Nunca desde 1906 River perdió los cuatro primeros partidos de un torneo. Por eso, la derrota ante Tigre en Victoria fue un nuevo mazazo para el ciclo de Eduardo Coudet como DT, que no consigue resultados a pesar de los millones de dólares invertidos en el armado del nuevo plantel, con varios campeones del mundo en sus filas.
En la conferencia de prensa tras la derrota, e mismo Coudet se puso plazos. “Si las cosas no se dan, no le voy a hacer mal a River” dijo el Chacho, que además habló nuevamente de tiempos. No los tiene. El hincha se cansó y tuvo la bendición de no haber jugado en el Monumental, donde el clima hubiese sido irrespirable.

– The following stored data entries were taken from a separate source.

(** C2 as stated fails on the reserved keyword: [blocking] is not a
    parameter of [f(x: int)], there is no catch-all, and the call is
    dispatched.  It also fails on the key named when an earlier keyword
    is wrong: [f(x="a", z=1)] is rejected for [x], and [z] is not
    named. *)
Lemma blocking_keyword_is_not_rejected :
  In "blocking" (dict_keys [("blocking", Example.VBool false); ("x", Example.VInt 1)])
  /\ has_parameter "blocking" Example.f_x_int = false
  /\ has_parameter "kwargs" Example.f_x_int = false
  /\ __call__ (Example.remote Example.f_x_int None None) []
              [("blocking", Example.VBool false); ("x", Example.VInt 1)]
     = ([NewCall (Example.call_of []
                    [("x", Example.VInt 1); ("communication_protocol", Example.VInt 3)]
                    false);
         MakeCall (Example.call_of []
                    [("x", Example.VInt 1); ("communication_protocol", Example.VInt 3)]
                    false)],
        Returned (RValue (C:=Example.collaborators) (Example.VStr "user.create")))
  /\ has_parameter "z" Example.f_x_int = false
  /\ __call__ (Example.remote Example.f_x_int None None) []
              [("x", Example.VStr "a"); ("z", Example.VInt 1)]
     = ([], Returned (RError (SyftError "`x` must be of type `int` not `str`"))).
Proof.
  repeat split. now left.
Qed.

(** C3, as the code has it.  The signature declares neither [blocking]
    nor a parameter named [kwargs]; a keyword is a parameter annotated
    with a class, its value fails the check against that class, and the
    keywords before it pass.  Then the call returns, as a value, the
    [SyftError] that names the parameter, the class expected and the
    class of the value, and nothing is built, shown or dispatched. *)
Theorem keyword_type_mismatch_is_reported
    {C : Collaborators} (self : RemoteFunction) (args : list value)
    (kwargs before after : dict value) (key : string) (val : value)
    (p : Param) (c : pyclass) :
  has_parameter "blocking" (rf_signature self) = false ->
  has_parameter "kwargs" (rf_signature self) = false ->
  dict_del "blocking" kwargs = before ++ (key, val) :: after ->
  keywords_pass (rf_signature self) before ->
  get_parameter key (rf_signature self) = Some p ->
  param_annotation p = Some (TClass c) ->
  check_type val (TClass c) = false ->
  __call__ self args kwargs
  = ([], Returned (RError (SyftError
       ("`" ++ key ++ "` must be of type `" ++ cls_name c
        ++ "` not `" ++ cls_name (type_of val) ++ "`")))).
Proof.
  intros Hb Hk Hsplit Hpass Hp Hann Hcheck.
  apply call_stops_on_invalid_keywords; try assumption.
  rewrite Hsplit, validate_kwargs_app by assumption. simpl. rewrite Hp.
  unfold kwarg_annotation, kwarg_type_error. rewrite Hann. simpl. now rewrite Hcheck.
Qed.

Lemma keyword_type_mismatch_is_reported_witness :
  __call__ (Example.remote Example.f_x_int None None) [] [("x", Example.VStr "a")]
  = ([], Returned (RError (SyftError "`x` must be of type `int` not `str`"))).
Proof.
  apply (@keyword_type_mismatch_is_reported Example.collaborators
           (Example.remote Example.f_x_int None None) []
           [("x", Example.VStr "a")] [] [] "x" (Example.VStr "a")
           (Example.param "x" (TClass int_class)) int_class
           eq_refl eq_refl eq_refl).
  - intros k v [].
  - reflexivity.
  - reflexivity.
  - reflexivity.
Defined.

(** C3 as stated fails when the signature has a parameter named
    [kwargs]: the keywords are then taken as they are, and [f(x="a")]
    for [f(x: int, **kwargs)] is dispatched.  Without that parameter,
    [f(z=1, x="a")] for [f(x: int)] is rejected for the unknown [z], and
    the error says nothing of [x] and its types. *)
Lemma mismatch_passes_with_catch_all :
  get_parameter "x" Example.f_x_int_kwargs
  = Some (Example.param "x" (TClass int_class))
  /\ check_type (Example.VStr "a") (TClass int_class) = false
  /\ __call__ (Example.remote Example.f_x_int_kwargs None None) []
              [("x", Example.VStr "a")]
     = ([NewCall (Example.call_of []
                    [("x", Example.VStr "a"); ("communication_protocol", Example.VInt 3)]
                    true);
         MakeCall (Example.call_of []
                    [("x", Example.VStr "a"); ("communication_protocol", Example.VInt 3)]
                    true)],
        Returned (RValue (C:=Example.collaborators) (Example.VStr "user.create")))
  /\ __call__ (Example.remote Example.f_x_int None None) []
              [("z", Example.VInt 1); ("x", Example.VStr "a")]
     = ([], Returned (RError (SyftError
          "Invalid parameter: `z`. Valid Parameters: ['x']"))).
Proof.
  repeat split.
Qed.
(** * Substitute search over a product knowledge graph

    A shallow embedding of [graph.py]: the graph builder [createGraph], the
    breadth-first traversal [bfsSearch], the constraint filter
    [checkConstraints], the scorer [scoreCandidate] with its explanation
    [explainRules], and the orchestration [findAlternatives].

    Python values are rendered as follows: [str] is [string], [int] is [Z],
    [float] is the kernel's binary64 [float] (so [<] and [>] are the IEEE
    comparisons Python uses), [bool] is [bool], an insertion-ordered [dict]
    is an association list with in-place update, and a raised exception is
    the [Raise] branch of [result]. *)

From Stdlib Require Import String Ascii List ZArith Bool Lia Permutation Sorted.
From Stdlib Require Import Floats.PrimFloat Numbers.Cyclic.Int63.Uint63.
Import ListNotations.
Open Scope string_scope.
Open Scope list_scope.

Set Implicit Arguments.

(** ** Exceptions *)

Inductive exn : Type :=
| KeyError (key : string)
| ValueError
| NetworkXError.

Inductive result (A : Type) : Type :=
| Ok (a : A)
| Raise (e : exn).

Arguments Ok {A} a.
Arguments Raise {A} e.

Definition bind {A B : Type} (m : result A) (k : A -> result B) : result B :=
  match m with
  | Ok a => k a
  | Raise e => Raise e
  end.

Notation "x <- m ;; k" := (bind m (fun x => k))
  (at level 61, m at next level, right associativity).

(** ** Insertion-ordered dictionaries with string keys *)

Module Dict.
Section Ops.
Variable V : Type.

Definition t := list (string * V).

(** [d.get(k)] *)
Fixpoint get (k : string) (d : t) : option V :=
  match d with
  | [] => None
  | (k', v) :: d' => if String.eqb k k' then Some v else get k d'
  end.

(** [k in d] *)
Definition mem (k : string) (d : t) : bool :=
  match get k d with
  | Some _ => true
  | None => false
  end.

(** [d[k] = v]: an existing key keeps its position, a new key goes last. *)
Fixpoint set (k : string) (v : V) (d : t) : t :=
  match d with
  | [] => [(k, v)]
  | (k', v') :: d' =>
      if String.eqb k k' then (k, v) :: d' else (k', v') :: set k v d'
  end.

(** [list(d)]: the keys in insertion order. *)
Definition keys (d : t) : list string := map fst d.
End Ops.
End Dict.

(** ** Strings *)

(** [x in xs] for a list of strings. *)
Definition str_in (x : string) (xs : list string) : bool :=
  existsb (String.eqb x) xs.

Definition lower_ascii (c : ascii) : ascii :=
  let n := nat_of_ascii c in
  if (65 <=? n)%nat && (n <=? 90)%nat then ascii_of_nat (n + 32) else c.

(** [s.lower()], on the ASCII letters.  The only use compares the result
    with ["true"], and no non-ASCII character lowers to one of its letters. *)
Fixpoint lower (s : string) : string :=
  match s with
  | EmptyString => EmptyString
  | String c s' => String (lower_ascii c) (lower s')
  end.

(** [s.split(sep)] for a one-character separator: never the empty list. *)
Fixpoint split (sep : ascii) (s : string) : list string :=
  match s with
  | EmptyString => [EmptyString]
  | String c s' =>
      if Ascii.eqb c sep then EmptyString :: split sep s'
      else match split sep s' with
           | tok :: toks => String c tok :: toks
           | [] => [String c EmptyString]
           end
  end.

(** [c.isspace()] for an ASCII character. *)
Definition is_space (c : ascii) : bool :=
  let n := nat_of_ascii c in
  ((9 <=? n)%nat && (n <=? 13)%nat) || ((28 <=? n)%nat && (n <=? 32)%nat).

Fixpoint lstrip (s : string) : string :=
  match s with
  | EmptyString => EmptyString
  | String c s' => if is_space c then lstrip s' else s
  end.

Fixpoint rstrip (s : string) : string :=
  match s with
  | EmptyString => EmptyString
  | String c s' =>
      match rstrip s' with
      | EmptyString => if is_space c then EmptyString else String c EmptyString
      | r => String c r
      end
  end.

(** [s.strip()] on ASCII text.  Python also strips the white space that
    Unicode has beyond ASCII, so what is stated of [strip] is stated for
    ASCII text ([ascii_text]). *)
Definition strip (s : string) : string := rstrip (lstrip s).

(** Every character of [s] is an ASCII character. *)
Fixpoint ascii_text (s : string) : bool :=
  match s with
  | EmptyString => true
  | String c s' => (nat_of_ascii c <? 128)%nat && ascii_text s'
  end.

(** ** The networkx graph *)

(** A node's attribute dictionary.  The builder only ever stores the keys
    below; a key that is absent is [None], and reading it raises
    [KeyError]. *)
Record Attrs : Type := mkAttrs {
  a_type : option string;
  a_brand : option string;
  a_category : option string;
  a_price : option float;
  a_stock : option bool;
  a_tags : option (list string)
}.

Definition no_attrs : Attrs := mkAttrs None None None None None None.

Definition upd {A : Type} (old new : option A) : option A :=
  match new with
  | Some x => Some x
  | None => old
  end.

(** [old.update(new)] *)
Definition attrs_update (old new : Attrs) : Attrs :=
  mkAttrs (upd (a_type old) (a_type new))
          (upd (a_brand old) (a_brand new))
          (upd (a_category old) (a_category new))
          (upd (a_price old) (a_price new))
          (upd (a_stock old) (a_stock new))
          (upd (a_tags old) (a_tags new)).

(** A node: its attributes ([graph._node[n]]) and its adjacency dictionary
    ([graph._adj[n]]), which maps a neighbour to the edge's [relation]. *)
Record Node : Type := mkNode {
  n_attrs : Attrs;
  n_adj : Dict.t string
}.

(** [networkx.Graph]: [_node] and [_adj] always have the same keys in the
    same order, so one dictionary holds both. *)
Definition Graph : Type := Dict.t Node.

(** [n in graph.nodes] *)
Definition has_node (n : string) (g : Graph) : bool := Dict.mem n g.

(** [graph.nodes[n]] *)
Definition nodes_get (g : Graph) (n : string) : result Attrs :=
  match Dict.get n g with
  | Some nd => Ok (n_attrs nd)
  | None => Raise (KeyError n)
  end.

(** [graph.neighbors(n)], as the list the iterator yields. *)
Definition neighbors (g : Graph) (n : string) : result (list string) :=
  match Dict.get n g with
  | Some nd => Ok (Dict.keys (n_adj nd))
  | None => Raise NetworkXError
  end.

(** [graph.add_node(n, **attr)] *)
Definition add_node (n : string) (attr : Attrs) (g : Graph) : Graph :=
  match Dict.get n g with
  | None => Dict.set n (mkNode attr []) g
  | Some nd => Dict.set n (mkNode (attrs_update (n_attrs nd) attr) (n_adj nd)) g
  end.

Definition ensure_node (n : string) (g : Graph) : Graph :=
  if has_node n g then g else Dict.set n (mkNode no_attrs []) g.

(** [graph._adj[u][v] = {"relation": rel}] *)
Definition set_adj (u v rel : string) (g : Graph) : Graph :=
  match Dict.get u g with
  | Some nd => Dict.set u (mkNode (n_attrs nd) (Dict.set v rel (n_adj nd))) g
  | None => g
  end.

(** [graph.add_edge(u, v, relation=rel)] *)
Definition add_edge (u v rel : string) (g : Graph) : Graph :=
  let g := ensure_node u g in
  let g := ensure_node v g in
  let g := set_adj u v rel g in
  set_adj v u rel g.

(** [d[key]] on an attribute dictionary. *)
Definition attr {A : Type} (key : string) (field : option A) : result A :=
  match field with
  | Some x => Ok x
  | None => Raise (KeyError key)
  end.

(** ** createGraph *)

(** One row of [csv.DictReader] for a file whose header has the six columns,
    read from a complete line, so every value is a string.  A line with
    fewer fields than the header, for which the reader yields [None] and
    lines 15-17 raise [TypeError] or [AttributeError], is not a [Row]:
    what is said of rows is said of complete lines. *)
Record Row : Type := mkRow {
  r_id : string;
  r_category : string;
  r_brand : string;
  r_price : string;
  r_stock : string;
  r_tags : string
}.

Definition product_attrs (brand category : string) (price : float)
    (stock : bool) (tags : list string) : Attrs :=
  mkAttrs (Some "product") (Some brand) (Some category) (Some price)
          (Some stock) (Some tags).

Definition type_attrs (ty : string) : Attrs :=
  mkAttrs (Some ty) None None None None None.

(** The body of [for tag in tags]. *)
Definition add_tag (product_id : string) (g : Graph) (tag : string) : Graph :=
  let g := if has_node tag g then g else add_node tag (type_attrs "tag") g in
  add_edge product_id tag "HAS TAG" g.

(** Lines 20-40: the graph updates for one parsed record. *)
Definition add_product (g : Graph) (product_id category brand : string)
    (price : float) (stock : bool) (tags : list string) : Graph :=
  let g := add_node product_id (product_attrs brand category price stock tags) g in
  let g := if has_node category g then g
           else add_node category (type_attrs "category") g in
  let g := add_edge product_id category "IS A" g in
  fold_left (add_tag product_id) tags g.

Section Builder.
(** Python's [float(s)] on a string: [None] when it raises [ValueError]. *)
Variable py_float : string -> option float.

(** The body of [for row in reader]. *)
Definition add_row (g : Graph) (row : Row) : result Graph :=
  let product_id := r_id row in
  let category := r_category row in
  let brand := r_brand row in
  price <- match py_float (r_price row) with
           | Some p => Ok p
           | None => Raise ValueError
           end ;;
  let stock := String.eqb (lower (r_stock row)) "true" in
  let tags := split ";" (r_tags row) in
  Ok (add_product g product_id category brand price stock tags).

Fixpoint add_rows (g : Graph) (rows : list Row) : result Graph :=
  match rows with
  | [] => Ok g
  | row :: rows' => g' <- add_row g row ;; add_rows g' rows'
  end.

(** [createGraph], on the rows the reader yields. *)
Definition createGraph (rows : list Row) : result Graph := add_rows [] rows.
End Builder.

(** ** bfsSearch *)

(** [nodeData.get("type") == "product"] *)
Definition is_product (nodeData : Attrs) : bool :=
  match a_type nodeData with
  | Some ty => String.eqb ty "product"
  | None => false
  end.

(** The [while queue:] loop.  [visited] is the set (only membership is
    read), [queue] the deque with its left end first.  Each unit of fuel
    pays for one iteration; [None] means the fuel ran out. *)
Fixpoint bfs_loop (fuel : nat) (graph : Graph) (startProduct : string)
    (visited queue productList : list string) : option (result (list string)) :=
  match fuel with
  | O => None
  | S fuel' =>
      match queue with
      | [] => Some (Ok productList)
      | node :: queue =>
          if str_in node visited then
            bfs_loop fuel' graph startProduct visited queue productList
          else
            let visited := node :: visited in
            match nodes_get graph node with
            | Raise e => Some (Raise e)
            | Ok nodeData =>
                let productList :=
                  if negb (String.eqb node startProduct) && is_product nodeData
                  then productList ++ [node] else productList in
                match neighbors graph node with
                | Raise e => Some (Raise e)
                | Ok ns =>
                    let queue :=
                      queue ++ filter (fun neighbor => negb (str_in neighbor visited)) ns in
                    bfs_loop fuel' graph startProduct visited queue productList
                end
            end
      end
  end.

(** One more than the number of nodes plus adjacency entries. *)
Fixpoint graph_size (g : Graph) : nat :=
  match g with
  | [] => 0
  | (_, nd) :: g' => S (length (n_adj nd)) + graph_size g'
  end.

Definition bfs_fuel (g : Graph) : nat := S (S (graph_size g)).

Definition bfsSearch (graph : Graph) (startProduct : string)
    : option (result (list string)) :=
  bfs_loop (bfs_fuel graph) graph startProduct [] [startProduct] [].

(** ** checkConstraints *)

(** [for tag in requiredTags: if tag not in data["tags"]: return False];
    [Ok true] when the loop runs to its end. *)
Fixpoint required_tags_loop (data : Attrs) (requiredTags : list string)
    : result bool :=
  match requiredTags with
  | [] => Ok true
  | tag :: rest =>
      tags <- attr "tags" (a_tags data) ;;
      if negb (str_in tag tags) then Ok false
      else required_tags_loop data rest
  end.

Definition checkConstraints (graph : Graph) (productId : string)
    (maxPrice : float) (requiredTags : list string)
    (preferredBrand : option string) : result bool :=
  data <- nodes_get graph productId ;;
  stock <- attr "stock" (a_stock data) ;;
  if negb stock then Ok false else
  price <- attr "price" (a_price data) ;;
  if PrimFloat.ltb maxPrice price then Ok false else
  passed <- required_tags_loop data requiredTags ;;
  if negb passed then Ok false else
  match preferredBrand with
  | None => Ok true
  | Some preferred =>
      if String.eqb preferred "" then Ok true else
      brand <- attr "brand" (a_brand data) ;;
      if negb (String.eqb brand preferred) then Ok false else Ok true
  end.
Lemma application_step_no_message (event : pyval) (e : exn) (acc : Z * list Sample)
  (st : State) :
  Py.getitem event "message" = Raise e -> application_step event acc st = (Raise e, st).
Proof.
  intros H. destruct acc. unfold application_step, bind, lift. now rewrite H.
Qed.

Lemma security_step_no_message (event : pyval) (e : exn) (acc : Z * list Activity)
  (st : State) :
  Py.getitem event "message" = Raise e -> security_step event acc st = (Raise e, st).
Proof.
  intros H. destruct acc. unfold security_step, bind, lift. now rewrite H.
Qed.

(** A loop whose body is stateless and raises on one of the items
    raises. *)
Lemma for_each_raises {A S : Type} (body : A -> S -> M S) (l : list A) (x : A) :
  (forall (y : A) (s : S), stateless (body y s)) ->
  In x l ->
  (forall s : S, exists e : exn, forall st : State, body x s st = (Raise e, st)) ->
  forall s : S, exists e : exn, forall st : State, for_each body l s st = (Raise e, st).
Proof.
  intros Hbody Hin Hx. induction l as [|y l IH]; [destruct Hin |]. intros s.
  cbn [for_each]. destruct (Hbody y s) as [[s1 | e] Hy].
  - destruct Hin as [-> | Hin].
    + destruct (Hx s) as [e He]. specialize (Hy (Build_State 0 [] [])).
      rewrite He in Hy. discriminate.
    + destruct (IH Hin s1) as [e He]. exists e. intros st. unfold bind.
      now rewrite Hy, He.
  - exists e. intros st. unfold bind. now rewrite Hy.
Qed.

End Aborts.

(** X4.  When one event of the batch has no message (subscripting it
    raises), the application extractor and the security extractor raise
    without having sent any request or read the clock. *)
Theorem record_without_message_aborts {RT : PyRuntime} (W : World)
  (events : list pyval) (event : pyval) (e0 : exn) (st : State) :
  In event events ->
  Py.getitem event "message" = Raise e0 ->
  (exists e : exn, process_application_logs W (VList events) st = (Raise e, st)) /\
  (exists e : exn, process_security_logs W (VList events) st = (Raise e, st)).
Proof.
  intros Hin Hmsg. split.
  - destruct (Aborts.for_each_raises application_step events event
                application_step_stateless Hin) with (s := (0, @nil Sample)) as [e He].
    { intros s. exists e0. intros st0. now apply Aborts.application_step_no_message. }
    exists e. unfold process_application_logs, bind, lift. cbn [Py.iter]. now rewrite He.
  - destruct (Aborts.for_each_raises security_step events event
                security_step_stateless Hin) with (s := (0, @nil Activity)) as [e He].
    { intros s. exists e0. intros st0. now apply Aborts.security_step_no_message. }
    exists e. unfold process_security_logs, bind, lift. cbn [Py.iter]. now rewrite He.
Qed.

Section AbortRun.
#[local] Existing Instance Fixture.runtime.

Lemma record_without_message_aborts_witness :
  (exists e : exn,
     process_application_logs Fixture.world
       (VList [event_of_record {| timestamp := 1; message := "ERROR boom" |};
               VDict [("timestamp", VInt 2)]]) Fixture.start = (Raise e, Fixture.start)) /\
  (exists e : exn,
     process_security_logs Fixture.world
       (VList [event_of_record {| timestamp := 1; message := "ERROR boom" |};
               VDict [("timestamp", VInt 2)]]) Fixture.start = (Raise e, Fixture.start)).
Proof.
  apply (record_without_message_aborts Fixture.world _ (VDict [("timestamp", VInt 2)])
           (KeyError "message")).
  - right. now left.
  - reflexivity.
Defined.

End AbortRun.

Module MetricValues.

Lemma Q_of_int_nonneg (n : Z) : 0 <= n -> (0 <= Q_of_pynumber (PInt n))%Q.
Proof. intros H. cbn. unfold Qle. cbn. lia. Qed.

(** Rounding keeps the sign. *)
Lemma binary_round_aux_sign (sx : bool) (mx ex : Z) (lx : location) :
  match binary_round_aux 53 1024 sx mx ex lx with
  | S754_finite s _ _ => s = sx
  | _ => True
  end.
Proof.
  unfold binary_round_aux.
  destruct (shr_fexp 53 1024 mx ex lx) as [mrs' e'].
  destruct (shr_fexp 53 1024 _ e' loc_Exact) as [mrs'' e''].
  destruct (shr_m mrs''); [exact I | | exact I].
  now destruct (Z.leb e'' (1024 - 53)).
Qed.

Lemma Q_of_float_nonneg (f : spec_float) :
  match f with
  | S754_finite s _ _ => s = false
  | _ => True
  end ->
  (0 <= Q_of_float f)%Q.
Proof.
  destruct f as [s | s | | s m e]; intros H; cbn [Q_of_float];
    try (unfold Qle; cbn; lia).
  subst s. apply Qmult_le_0_compat; [unfold Qle; cbn; lia |].
  apply Qpower_0_le. unfold Qle. cbn. lia.
Qed.

(** The quotient of an int that is not negative by a positive one is not
    negative. *)
Lemma true_div_nonneg (a b : Z) (q : spec_float) :
  0 <= a -> 0 < b -> Py.true_div a b = Ok q -> (0 <= Q_of_float q)%Q.
Proof.
  intros Ha Hb. unfold Py.true_div.
  destruct (b =? 0); [discriminate |].
  destruct b as [| pb | pb]; try lia. destruct a as [| pa | pa]; try lia.
  - cbn. intros H. injection H as <-. now apply Q_of_float_nonneg.
  - cbn [Py.exact_of_int SFdiv].
    destruct (SFdiv_core_binary 53 1024 (Z.pos pa) 0 (Z.pos pb) 0) as [[mz ez] lz].
    cbn [xorb].
    pose proof (binary_round_aux_sign false mz ez lz) as Hs.
    destruct (binary_round_aux 53 1024 false mz ez lz) as [s | s | | s m e];
      try discriminate; intros H; injection H as <-; now apply Q_of_float_nonneg.
Qed.

Lemma sum_durations_nonneg (samples : list Sample) :
  Forall (fun x => 0 <= sample_duration x) samples -> 0 <= sum_durations samples.
Proof.
  rewrite sum_durations_fold. induction 1 as [|x l Hx Hl IH]; cbn; lia.
Qed.

Section WithWorld.
Context {RT : PyRuntime} (W : World).

Lemma application_calls_values (n : Z) (samples : list Sample) (st : State) :
  0 <= n -> Forall (fun x => 0 <= sample_duration x) samples ->
  Forall (fun c => match c with
                   | PutMetricData _ _ v _ _ => (0 <= Q_of_pynumber v)%Q
                   | _ => False
                   end)
         (application_calls W n samples st).
Proof.
  intros Hn Hs. unfold application_calls. apply Forall_app. split.
  - destruct (n >? 0); constructor; [| constructor]. now apply Q_of_int_nonneg.
  - destruct (_ && _); [constructor |].
    destruct samples as [|s samples'] eqn:E; [constructor |].
    rewrite <- E in *.
    destruct (average_duration samples) as [avg | e] eqn:Havg; constructor;
      [| constructor].
    unfold average_call. cbn [Q_of_pynumber].
    apply (true_div_nonneg _ _ _ (sum_durations_nonneg _ Hs)) in Havg; [exact Havg |].
    subst samples. cbn [length]. lia.
Qed.

End WithWorld.
End MetricValues.

(** X5.  Whatever the value of [log_events], every request that
    [process_application_logs] sends is a metric whose value is not negative
    (the error count as well as the average duration). *)
Theorem application_metrics_nonnegative {RT : PyRuntime} (W : World)
  (log_events : pyval) (st : State) :
  exists sent : list SinkCall,
    calls (snd (process_application_logs W log_events st)) = (calls st ++ sent)%list /\
    Forall (fun c => match c with
                     | PutMetricData _ _ v _ _ => (0 <= Q_of_pynumber v)%Q
                     | _ => False
                     end) sent.
Proof.
  destruct (Py.iter log_events) as [events | e] eqn:Hiter.
  - destruct (stateless_for_each application_step events application_step_stateless
                (0, [])) as [[[n samples] | e] Hloop].
    + pose proof (LoopBounds.application_loop_ok events 0 [] st n samples st (Hloop st))
        as (Hn & added & Hadded & _ & Hs).
      cbn [app] in Hadded. subst added.
      assert (Hrun : exists (r : result unit) (st' : State),
                 process_application_logs W log_events st = (r, st') /\
                 calls st' = (calls st ++ application_calls W n samples st)%list).
      { destruct (process_application_logs_after_loop W events n samples st
                    (Hloop st)) as (r & st' & Hrun & Hcalls).
        exists r, st'. split; [| exact Hcalls]. rewrite <- Hrun.
        unfold process_application_logs, bind at 1 3, lift. rewrite Hiter. reflexivity. }
      destruct Hrun as (r & st' & Hrun & Hcalls).
      exists (application_calls W n samples st). rewrite Hrun. split; [exact Hcalls |].
      apply MetricValues.application_calls_values; [lia | exact Hs].
    + exists []. split; [| constructor].
      unfold process_application_logs, bind, lift. rewrite Hiter, Hloop.
      cbn. now rewrite app_nil_r.
  - exists []. split; [| constructor].
    unfold process_application_logs, bind, lift. rewrite Hiter. cbn. now rewrite app_nil_r.
Qed.
(** The strict decoder: overlong forms, surrogates, code points above
    U+10FFFF and truncated sequences are errors. *)
Fixpoint utf8_decode (bs : list byte) : result (list Z) :=
  match bs with
  | [] => Ok []
  | b0 :: r0 =>
      let x := Z_of_byte b0 in
      if x <? 128 then rbind (utf8_decode r0) (fun s => Ok (x :: s))
      else if x <? 192 then Err UnicodeDecodeError
      else if x <? 224 then
        match r0 with
        | b1 :: r1 =>
            if is_cont b1
            then decoded 128 2047 ((x - 192) * 64 + cont b1) (utf8_decode r1)
            else Err UnicodeDecodeError
        | _ => Err UnicodeDecodeError
        end
      else if x <? 240 then
        match r0 with
        | b1 :: b2 :: r2 =>
            if is_cont b1 && is_cont b2
            then decoded 2048 65535
                   ((x - 224) * 4096 + cont b1 * 64 + cont b2) (utf8_decode r2)
            else Err UnicodeDecodeError
        | _ => Err UnicodeDecodeError
        end
      else if x <? 248 then
        match r0 with
        | b1 :: b2 :: b3 :: r3 =>
            if is_cont b1 && is_cont b2 && is_cont b3
            then decoded 65536 1114111
                   ((x - 240) * 262144 + cont b1 * 4096 + cont b2 * 64 + cont b3)
                   (utf8_decode r3)
            else Err UnicodeDecodeError
        | _ => Err UnicodeDecodeError
        end
      else Err UnicodeDecodeError
  end.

Eliminado de la Copa Argentina por Aldosivi (que no ganó en los 20 partidos jugados por Liga durante 2026) y sin puntos en el Clausura -donde tampoco marcó goles-, este River volvió a mostrar su tibieza y su falta de hambre. Tigre se hizo fuerte en un partido de escaso vuelo en el que aprovechó un error y facturó ante un equipo se no para de poner en cancha refuerzos millonarios: ayer Tobías Andrada y Francisco Ortega debutaron en el cuadro de Núñez.
River tuvo el monopolio de la posesión de la pelota en el primer tiempo, pero no supo que hacer con ella. Los pases fueron intrascendentes sin profundidad, por ende no hubo casi situaciones de peligro más allá de un cabezazo de Ortega que manoteó Zenobio. El equipo de Diego Davove cedió terreno para contragolpear pero sin inquietar a Santiago Beltrán. La polémica de la noche fue una jugada en la que Ángel Correa cayó dentro del área tras una entrada por detrás de Nahuel Banegas y todo River pidió penal. “No sé por qué no lo cobró”, dijo después Coudet en la conferencia de prensa.
El complemento fue una continuidad del juego de la primera parte, con River dueño de la pelota en campo rival pero sin pases filtrados ni acciones ofensivas directas. El Matador continuó agazapado a la espera de una equivocación. Y la encontró nomás, ya que cuando no pasaba nada en el desarrollo del juego, Tigre se adelantó en el marcador a los 35 minutos: Nicolás Otamendi le entregó un compromiso a Aníbal Moreno, quien perdió la pelota en la mitad de la cancha tras una presión de Jabes Saralegui y Nacho Russo definió de forma perfecta al quedar mano a mano contra Santiago Beltrán para estampar el 1-0.
Hasta el final, solo hubo un remate de Andrada que pasó cerca del caño izquierdo de Zenobio. Nada más, al margen de las dudas que muestra este ciclo de Coudet que no resiste otro mal resultado.